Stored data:
Lemma jitter_size (self : DataAugmentation) (image jittered : pil pixel)
  (g g1 : rng) :
  ColorJitter_keeps_size ColorJitter -> valid_rates self ->
  ColorJitter (brightness_rate self) (contrast_rate self)
    (saturation_rate self) (hue_rate self) image g = Some (jittered, g1) ->
  size jittered = size image.
Proof.
  intros HCJ [Hb [Hc [Hs [Hh Hh']]]] E.
  destruct (HCJ _ _ _ _ image g Hb Hc Hs Hh Hh') as [img' [g' [E' Sz]]].
  rewrite E in E'. injection E' as <- <-. exact Sz.
Qed.

Lemma augment_mask_labels (self : DataAugmentation)
  (image : pil pixel) (mask : pil Z) (g g' : rng)
  (out_image : pil pixel) (out_mask : pil Z) :
  augment ColorJitter self image mask g = Some ((out_image, out_mask), g') ->
  incl (values out_mask) (0%Z :: values mask) /\
  (ColorJitter_keeps_size ColorJitter -> valid_rates self ->
   rect mask -> size mask = size image ->
   incl (values out_mask) (values mask)).
Proof.
  intros E.
  destruct (augment_steps _ _ _ _ E)
    as [jittered [g1 [start_y [start_x [g2 [flip [E1 [E2 [_ ->]]]]]]]]].
  split.
  - intros v Hv. destruct flip; [apply values_hflip in Hv|];
      unfold crop in Hv; exact (@values_gather_or_zero _ _ _ _ _ _ _ v Hv).
  - intros HCJ Hv R Sz.
    pose proof (jitter_size HCJ Hv E1) as Sj. rewrite <- Sz in Sj.
    unfold size in Sj. injection Sj as Sw Sh.
    destruct (get_params_fits _ _ _ _ E2) as [_ [_ [Hy Hx]]].
    assert (H : incl (values (crop 0%Z mask start_y start_x
                                (central_crop_size self) (central_crop_size self)))
                  (values mask)).
    { unfold crop. apply gather_in_range_values; [exact R | |]; intros i Hi; lia. }
    intros v Hin. destruct flip; [apply values_hflip in Hin|]; now apply H.
Qed.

WHAT THE EXERCISE ASKS — Set all of the entries down again, exactly as they were given.

EXERCISE OUTPUT —
Lemma jitter_size (self : DataAugmentation) (image jittered : pil pixel)
  (g g1 : rng) :
  ColorJitter_keeps_size ColorJitter -> valid_rates self ->
  ColorJitter (brightness_rate self) (contrast_rate self)
    (saturation_rate self) (hue_rate self) image g = Some (jittered, g1) ->
  size jittered = size image.
Proof.
  intros HCJ [Hb [Hc [Hs [Hh Hh']]]] E.
  destruct (HCJ _ _ _ _ image g Hb Hc Hs Hh Hh') as [img' [g' [E' Sz]]].
  rewrite E in E'. injection E' as <- <-. exact Sz.
Qed.

Lemma augment_mask_labels (self : DataAugmentation)
  (image : pil pixel) (mask : pil Z) (g g' : rng)
  (out_image : pil pixel) (out_mask : pil Z) :
  augment ColorJitter self image mask g = Some ((out_image, out_mask), g') ->
  incl (values out_mask) (0%Z :: values mask) /\
  (ColorJitter_keeps_size ColorJitter -> valid_rates self ->
   rect mask -> size mask = size image ->
   incl (values out_mask) (values mask)).
Proof.
  intros E.
  destruct (augment_steps _ _ _ _ E)
    as [jittered [g1 [start_y [start_x [g2 [flip [E1 [E2 [_ ->]]]]]]]]].
  split.
  - intros v Hv. destruct flip; [apply values_hflip in Hv|];
      unfold crop in Hv; exact (@values_gather_or_zero _ _ _ _ _ _ _ v Hv).
  - intros HCJ Hv R Sz.
    pose proof (jitter_size HCJ Hv E1) as Sj. rewrite <- Sz in Sj.
    unfold size in Sj. injection Sj as Sw Sh.
    destruct (get_params_fits _ _ _ _ E2) as [_ [_ [Hy Hx]]].
    assert (H : incl (values (crop 0%Z mask start_y start_x
                                (central_crop_size self) (central_crop_size self)))
                  (values mask)).
    { unfold crop. apply gather_in_range_values; [exact R | |]; intros i Hi; lia. }
    intros v Hin. destruct flip; [apply values_hflip in Hin|]; now apply H.
Qed.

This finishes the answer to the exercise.